(What you should do):
Reproduce the line that contains "The regular expressions" and every line after it through the end of the records, exactly, with nothing added.

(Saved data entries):
(** * Digital Brain: the reconciliation layer of the note engine

    A shallow embedding of [src/app/main.py] and [src/app/ai_bridge.py]:
    the fuzzy matcher, the temporal extractor, the delete resolver, the
    Add pipeline with its dedup guard, the auto-summarizer and the reminder
    scheduler, together with the properties stated about them.

    Python [str] values are modelled by [string]: every [ascii] is one code
    point below 256 (Latin-1), which covers every literal of the source
    (['ma\xf1ana'] is the six characters m a U+00F1 a n a). *)

From Stdlib Require Import Strings.String Strings.Ascii Lists.List.
From Stdlib Require Import ZArith Arith Bool Lia.
Import ListNotations.

Open Scope string_scope.
Open Scope bool_scope.
Open Scope nat_scope.

(** ** Python string primitives *)

Module PyStr.

Definition code (c : ascii) : nat := nat_of_ascii c.

Definition between (lo hi n : nat) : bool := (lo <=? n) && (n <=? hi).

(** [str.isspace] on one character, which is also the class [\s] of a
    [str] pattern: TAB..CR, FS..US, space, NEL and NBSP. *)
Definition isspace (c : ascii) : bool :=
  let n := code c in
  between 9 13 n || between 28 32 n || (n =? 133) || (n =? 160).

(** [\d] of a [str] pattern: below 256 the only decimal digits are 0..9. *)
Definition isdigit (c : ascii) : bool := between 48 57 (code c).

(** [\w] of a [str] pattern: alphanumeric characters and the underscore. *)
Definition isword (c : ascii) : bool :=
  let n := code c in
  between 48 57 n || between 65 90 n || (n =? 95) || between 97 122 n
  || (n =? 170) || (n =? 178) || (n =? 179) || (n =? 181) || (n =? 185)
  || (n =? 186) || between 188 190 n || between 192 214 n
  || between 216 246 n || between 248 255 n.

(** [str.lower] on one character: A..Z and the Latin-1 capitals
    U+00C0..U+00DE (the multiplication sign U+00D7 apart). *)
Definition lower_char (c : ascii) : ascii :=
  let n := code c in
  if between 65 90 n || (between 192 222 n && negb (n =? 215))
  then ascii_of_nat (n + 32) else c.

Fixpoint lower (s : string) : string :=
  match s with
  | EmptyString => EmptyString
  | String c s' => String (lower_char c) (lower s')
  end.

Fixpoint lstrip (s : string) : string :=
  match s with
  | EmptyString => EmptyString
  | String c s' => if isspace c then lstrip s' else s
  end.

(** [s.rstrip(chars)], the characters to drop given as a class. *)
Fixpoint rstrip_by (p : ascii -> bool) (s : string) : string :=
  match s with
  | EmptyString => EmptyString
  | String c s' =>
      match rstrip_by p s' with
      | EmptyString => if p c then EmptyString else String c EmptyString
      | r => String c r
      end
  end.

Definition rstrip (s : string) : string := rstrip_by isspace s.

Definition strip (s : string) : string := rstrip (lstrip s).

(** [re.sub(r'\s+', ' ', s)]: every maximal run of whitespace becomes one
    space; [in_ws] records that the previous character belonged to a run. *)
Fixpoint collapse_ws (in_ws : bool) (s : string) : string :=
  match s with
  | EmptyString => EmptyString
  | String c s' =>
      if isspace c
      then if in_ws then collapse_ws true s'
           else String " " (collapse_ws true s')
      else String c (collapse_ws false s')
  end.

(** [a in b] for strings. *)
Fixpoint contains (a b : string) : bool :=
  if prefix a b then true
  else match b with
       | EmptyString => false
       | String _ b' => contains a b'
       end.

(** Truth value of a string: [bool(s)]. *)
Definition truthy (s : string) : bool :=
  match s with EmptyString => false | _ => true end.

(** [o or ""] for an optional string. *)
Definition or_empty (o : option string) : string :=
  match o with Some s => s | None => EmptyString end.

(** [o or None]: an empty string counts as absent. *)
Definition nonempty (o : option string) : option string :=
  match o with
  | Some s => if truthy s then Some s else None
  | None => None
  end.

(** [s.split(",")]. *)
Fixpoint split_comma (s : string) : list string :=
  match s with
  | EmptyString => [EmptyString]
  | String c s' =>
      if Ascii.eqb c "," then EmptyString :: split_comma s'
      else match split_comma s' with
           | [] => [String c EmptyString]
           | p :: ps => String c p :: ps
           end
  end.

(** [int(s)] for a string of decimal digits. *)
Definition digit_val (c : ascii) : nat := code c - 48.

Definition int_of_digits (s : string) : nat :=
  fold_left (fun acc c => 10 * acc + digit_val c) (list_ascii_of_string s) 0.

End PyStr.

(** ** Fuzzy matcher ([_normalize], [_similar]; the same text in both files) *)

Module Fuzzy.
Import PyStr.

Definition _normalize (s : string) : string :=
  collapse_ws false (strip (lower s)).

Definition _similar (a b : string) : bool :=
  let a := _normalize a in
  let b := _normalize b in
  String.eqb a b || ((3 <? String.length a) && (contains a b || contains b a)).

(** The matcher in the words of the spec (section 4.1), to compare
    [_similar] with: both texts are normalized; equal texts are similar;
    otherwise they are similar only if the shorter one has more than 3
    characters and is a substring of the longer one. *)
Definition similar_spec (a b : string) : bool :=
  let a := _normalize a in
  let b := _normalize b in
  let shorter := if String.length a <=? String.length b then a else b in
  let longer := if String.length a <=? String.length b then b else a in
  String.eqb a b || ((3 <? String.length shorter) && contains shorter longer).

End Fuzzy.

(** ** A backtracking matcher for the patterns of the source

    The regular expressions of [main.py] only repeat single-character
    classes, so [Star] takes a class.  The matcher explores alternatives in
    the order of Python's [re]: greedy repetition first, the left branch of
    an alternation first, and it backtracks into them when the rest of the
    pattern fails. *)

Module Re.
Import PyStr.

Inductive regex : Type :=
| Eps                                  (* the empty pattern *)
| Cls (p : ascii -> bool)              (* one character of a class *)
| Seq (r1 r2 : regex)
| Alt (r1 r2 : regex)                  (* r1|r2, r1 tried first *)
| Star (p : ascii -> bool)             (* p*, greedy *)
| Grp (n : nat) (r : regex)            (* capturing group number n *)
| WordB.                               (* \b *)

Definition Opt (r : regex) : regex := Alt r Eps.
Definition Plus (p : ascii -> bool) : regex := Seq (Cls p) (Star p).

(** A literal character, and its case-insensitive version under
    [re.IGNORECASE]. *)
Definition chr (c : ascii) : regex := Cls (Ascii.eqb c).
Definition chr_i (c : ascii) : regex :=
  Cls (fun x => Ascii.eqb (lower_char x) (lower_char c)).

Fixpoint lit (s : string) : regex :=
  match s with
  | EmptyString => Eps
  | String c s' => Seq (chr c) (lit s')
  end.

(Task output):
    The regular expressions of [main.py] only repeat single-character
    classes, so [Star] takes a class.  The matcher explores alternatives in
    the order of Python's [re]: greedy repetition first, the left branch of
    an alternation first, and it backtracks into them when the rest of the
    pattern fails. *)

Module Re.
Import PyStr.

Inductive regex : Type :=
| Eps                                  (* the empty pattern *)
| Cls (p : ascii -> bool)              (* one character of a class *)
| Seq (r1 r2 : regex)
| Alt (r1 r2 : regex)                  (* r1|r2, r1 tried first *)
| Star (p : ascii -> bool)             (* p*, greedy *)
| Grp (n : nat) (r : regex)            (* capturing group number n *)
| WordB.                               (* \b *)

Definition Opt (r : regex) : regex := Alt r Eps.
Definition Plus (p : ascii -> bool) : regex := Seq (Cls p) (Star p).

(** A literal character, and its case-insensitive version under
    [re.IGNORECASE]. *)
Definition chr (c : ascii) : regex := Cls (Ascii.eqb c).
Definition chr_i (c : ascii) : regex :=
  Cls (fun x => Ascii.eqb (lower_char x) (lower_char c)).

Fixpoint lit (s : string) : regex :=
  match s with
  | EmptyString => Eps
  | String c s' => Seq (chr c) (lit s')
  end.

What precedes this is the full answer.